[[ The data, beginning ]]

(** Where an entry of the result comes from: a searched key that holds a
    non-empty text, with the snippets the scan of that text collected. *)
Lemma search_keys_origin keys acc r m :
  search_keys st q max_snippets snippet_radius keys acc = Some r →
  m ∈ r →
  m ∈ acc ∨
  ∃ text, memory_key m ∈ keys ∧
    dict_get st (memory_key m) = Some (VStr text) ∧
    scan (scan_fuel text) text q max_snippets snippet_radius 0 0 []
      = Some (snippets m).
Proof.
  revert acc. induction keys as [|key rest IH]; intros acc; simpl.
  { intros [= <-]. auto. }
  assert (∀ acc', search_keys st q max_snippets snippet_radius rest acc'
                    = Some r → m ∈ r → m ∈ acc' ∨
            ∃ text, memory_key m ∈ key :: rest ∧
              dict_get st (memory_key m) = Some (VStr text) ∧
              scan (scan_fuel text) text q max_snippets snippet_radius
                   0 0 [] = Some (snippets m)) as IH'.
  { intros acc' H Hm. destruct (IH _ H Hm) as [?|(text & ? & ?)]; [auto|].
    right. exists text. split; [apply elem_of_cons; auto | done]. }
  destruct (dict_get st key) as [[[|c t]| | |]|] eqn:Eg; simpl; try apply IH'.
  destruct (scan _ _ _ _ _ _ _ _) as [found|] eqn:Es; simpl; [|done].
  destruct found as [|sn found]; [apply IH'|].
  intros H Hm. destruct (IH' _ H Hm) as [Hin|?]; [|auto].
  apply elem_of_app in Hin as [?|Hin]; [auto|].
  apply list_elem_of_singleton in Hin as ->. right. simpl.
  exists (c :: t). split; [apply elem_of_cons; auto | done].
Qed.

[[ The data, end ]]
[[ The data, beginning ]]

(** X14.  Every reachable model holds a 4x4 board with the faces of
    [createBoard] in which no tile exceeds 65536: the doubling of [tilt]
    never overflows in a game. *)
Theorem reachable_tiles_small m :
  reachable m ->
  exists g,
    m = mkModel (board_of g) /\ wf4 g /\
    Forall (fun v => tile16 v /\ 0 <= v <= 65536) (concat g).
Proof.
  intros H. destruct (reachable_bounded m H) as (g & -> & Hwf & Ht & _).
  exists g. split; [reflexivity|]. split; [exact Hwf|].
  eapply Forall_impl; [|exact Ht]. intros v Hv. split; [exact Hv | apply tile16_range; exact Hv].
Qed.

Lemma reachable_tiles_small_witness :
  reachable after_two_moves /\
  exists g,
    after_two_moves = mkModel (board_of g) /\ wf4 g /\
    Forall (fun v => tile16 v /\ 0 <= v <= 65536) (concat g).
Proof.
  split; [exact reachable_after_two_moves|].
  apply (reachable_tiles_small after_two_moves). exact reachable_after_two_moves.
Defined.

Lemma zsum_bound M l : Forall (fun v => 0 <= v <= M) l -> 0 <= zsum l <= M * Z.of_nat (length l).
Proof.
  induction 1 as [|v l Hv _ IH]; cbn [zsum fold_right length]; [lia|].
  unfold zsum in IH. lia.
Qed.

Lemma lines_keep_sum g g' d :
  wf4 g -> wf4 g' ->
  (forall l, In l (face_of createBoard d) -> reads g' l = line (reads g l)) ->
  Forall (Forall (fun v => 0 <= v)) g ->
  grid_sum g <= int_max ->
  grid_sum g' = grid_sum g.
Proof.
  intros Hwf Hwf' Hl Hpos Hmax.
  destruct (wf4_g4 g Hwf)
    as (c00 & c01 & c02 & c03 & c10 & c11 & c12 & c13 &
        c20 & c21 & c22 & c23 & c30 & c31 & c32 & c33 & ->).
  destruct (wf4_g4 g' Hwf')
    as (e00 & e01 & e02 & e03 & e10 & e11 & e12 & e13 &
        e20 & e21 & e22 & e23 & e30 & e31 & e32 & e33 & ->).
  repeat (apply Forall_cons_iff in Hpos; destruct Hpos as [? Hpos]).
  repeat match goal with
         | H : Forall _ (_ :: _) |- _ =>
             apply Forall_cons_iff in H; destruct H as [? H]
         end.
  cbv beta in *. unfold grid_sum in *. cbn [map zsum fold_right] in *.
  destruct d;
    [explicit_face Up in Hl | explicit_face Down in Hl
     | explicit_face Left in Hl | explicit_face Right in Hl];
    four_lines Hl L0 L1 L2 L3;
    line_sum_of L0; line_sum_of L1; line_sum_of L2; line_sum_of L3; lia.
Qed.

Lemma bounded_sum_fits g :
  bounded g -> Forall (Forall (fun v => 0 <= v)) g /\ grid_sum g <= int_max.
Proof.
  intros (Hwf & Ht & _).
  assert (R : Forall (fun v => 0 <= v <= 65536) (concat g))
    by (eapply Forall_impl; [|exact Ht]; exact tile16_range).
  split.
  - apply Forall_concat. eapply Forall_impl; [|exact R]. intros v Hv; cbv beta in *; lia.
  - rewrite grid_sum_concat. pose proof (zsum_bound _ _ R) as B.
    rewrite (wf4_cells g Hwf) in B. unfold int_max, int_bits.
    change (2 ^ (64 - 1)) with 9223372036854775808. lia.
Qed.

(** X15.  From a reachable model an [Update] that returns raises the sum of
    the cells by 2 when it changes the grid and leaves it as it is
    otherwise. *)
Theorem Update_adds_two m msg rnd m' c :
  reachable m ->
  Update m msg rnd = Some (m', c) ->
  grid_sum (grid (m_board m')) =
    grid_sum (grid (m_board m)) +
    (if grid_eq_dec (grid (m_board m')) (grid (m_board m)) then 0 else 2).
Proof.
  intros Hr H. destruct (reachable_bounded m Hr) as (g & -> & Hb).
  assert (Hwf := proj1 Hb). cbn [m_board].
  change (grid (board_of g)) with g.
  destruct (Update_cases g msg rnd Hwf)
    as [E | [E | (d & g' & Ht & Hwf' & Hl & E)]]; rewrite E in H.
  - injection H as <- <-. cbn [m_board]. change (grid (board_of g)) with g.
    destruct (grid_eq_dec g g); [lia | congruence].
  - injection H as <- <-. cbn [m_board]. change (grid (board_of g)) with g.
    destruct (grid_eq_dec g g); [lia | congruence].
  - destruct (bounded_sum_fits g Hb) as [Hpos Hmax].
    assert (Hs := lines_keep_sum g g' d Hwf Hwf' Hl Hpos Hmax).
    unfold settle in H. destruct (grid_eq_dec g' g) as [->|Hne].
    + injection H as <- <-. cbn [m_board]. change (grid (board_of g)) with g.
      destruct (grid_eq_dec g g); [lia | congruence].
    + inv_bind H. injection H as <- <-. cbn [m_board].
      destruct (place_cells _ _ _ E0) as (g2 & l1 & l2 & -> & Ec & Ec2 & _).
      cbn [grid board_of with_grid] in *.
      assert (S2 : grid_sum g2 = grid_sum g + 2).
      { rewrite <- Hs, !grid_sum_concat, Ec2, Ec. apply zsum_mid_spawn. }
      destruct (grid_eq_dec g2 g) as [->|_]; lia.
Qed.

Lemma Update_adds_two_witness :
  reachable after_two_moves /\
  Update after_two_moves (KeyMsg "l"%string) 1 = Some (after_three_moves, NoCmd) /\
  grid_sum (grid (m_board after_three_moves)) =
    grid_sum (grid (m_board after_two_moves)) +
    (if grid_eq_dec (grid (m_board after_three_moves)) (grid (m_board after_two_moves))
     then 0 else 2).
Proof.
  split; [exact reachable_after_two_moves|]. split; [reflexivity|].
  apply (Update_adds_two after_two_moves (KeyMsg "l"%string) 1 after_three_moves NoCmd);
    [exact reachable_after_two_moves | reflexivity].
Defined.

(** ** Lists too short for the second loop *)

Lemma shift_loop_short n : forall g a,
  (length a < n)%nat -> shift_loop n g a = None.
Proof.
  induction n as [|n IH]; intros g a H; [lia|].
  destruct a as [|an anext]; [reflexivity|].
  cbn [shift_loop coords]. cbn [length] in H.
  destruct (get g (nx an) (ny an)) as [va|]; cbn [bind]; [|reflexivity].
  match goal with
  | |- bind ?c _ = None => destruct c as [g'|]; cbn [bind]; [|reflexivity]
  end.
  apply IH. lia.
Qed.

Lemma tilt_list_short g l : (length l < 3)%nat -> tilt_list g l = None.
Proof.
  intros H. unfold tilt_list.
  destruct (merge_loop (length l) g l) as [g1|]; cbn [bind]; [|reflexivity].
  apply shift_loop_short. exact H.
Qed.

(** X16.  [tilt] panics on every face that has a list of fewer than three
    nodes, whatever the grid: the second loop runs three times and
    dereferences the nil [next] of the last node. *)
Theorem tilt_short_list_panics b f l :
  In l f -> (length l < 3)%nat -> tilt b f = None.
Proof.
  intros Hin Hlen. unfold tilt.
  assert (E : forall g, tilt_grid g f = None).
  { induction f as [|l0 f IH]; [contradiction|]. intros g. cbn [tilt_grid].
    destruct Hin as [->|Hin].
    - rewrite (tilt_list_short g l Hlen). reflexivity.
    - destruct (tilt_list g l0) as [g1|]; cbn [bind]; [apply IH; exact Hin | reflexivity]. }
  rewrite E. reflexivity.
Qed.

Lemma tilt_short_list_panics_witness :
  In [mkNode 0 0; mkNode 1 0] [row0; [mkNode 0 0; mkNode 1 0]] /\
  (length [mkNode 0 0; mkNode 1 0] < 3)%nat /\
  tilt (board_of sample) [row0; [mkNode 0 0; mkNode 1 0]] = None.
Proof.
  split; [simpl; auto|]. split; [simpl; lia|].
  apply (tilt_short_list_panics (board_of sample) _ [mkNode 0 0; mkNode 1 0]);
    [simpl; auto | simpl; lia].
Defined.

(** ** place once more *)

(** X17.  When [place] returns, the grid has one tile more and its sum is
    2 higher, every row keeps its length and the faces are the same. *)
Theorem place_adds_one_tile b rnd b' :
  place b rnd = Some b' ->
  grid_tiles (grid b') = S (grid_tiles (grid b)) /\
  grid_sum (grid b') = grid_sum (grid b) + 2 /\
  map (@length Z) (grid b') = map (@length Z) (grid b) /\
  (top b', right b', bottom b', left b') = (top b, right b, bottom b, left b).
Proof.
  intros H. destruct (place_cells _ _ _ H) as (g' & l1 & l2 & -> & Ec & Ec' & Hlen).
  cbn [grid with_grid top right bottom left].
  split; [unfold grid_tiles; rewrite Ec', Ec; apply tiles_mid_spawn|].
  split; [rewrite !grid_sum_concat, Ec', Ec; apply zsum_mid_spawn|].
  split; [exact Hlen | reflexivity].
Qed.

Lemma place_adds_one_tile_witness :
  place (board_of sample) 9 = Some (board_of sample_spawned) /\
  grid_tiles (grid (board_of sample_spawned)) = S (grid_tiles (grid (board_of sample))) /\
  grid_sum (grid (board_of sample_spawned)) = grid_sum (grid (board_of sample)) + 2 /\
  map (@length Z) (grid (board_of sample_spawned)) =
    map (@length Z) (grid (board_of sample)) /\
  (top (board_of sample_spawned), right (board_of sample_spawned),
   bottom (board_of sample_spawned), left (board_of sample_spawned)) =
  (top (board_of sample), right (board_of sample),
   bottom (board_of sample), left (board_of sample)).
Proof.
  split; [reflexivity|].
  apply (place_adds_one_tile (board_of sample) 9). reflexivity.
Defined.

[[ The data, end ]]

§ **What to do**
All lines in the listing above from the line containing "(** Where an" to the line containing "assert (∀ acc', search_keys", inclusive, should be retyped exactly; no other lines should appear.

§ **Solution for this task**
(** Where an entry of the result comes from: a searched key that holds a
    non-empty text, with the snippets the scan of that text collected. *)
Lemma search_keys_origin keys acc r m :
  search_keys st q max_snippets snippet_radius keys acc = Some r →
  m ∈ r →
  m ∈ acc ∨
  ∃ text, memory_key m ∈ keys ∧
    dict_get st (memory_key m) = Some (VStr text) ∧
    scan (scan_fuel text) text q max_snippets snippet_radius 0 0 []
      = Some (snippets m).
Proof.
  revert acc. induction keys as [|key rest IH]; intros acc; simpl.
  { intros [= <-]. auto. }
  assert (∀ acc', search_keys st q max_snippets snippet_radius rest acc'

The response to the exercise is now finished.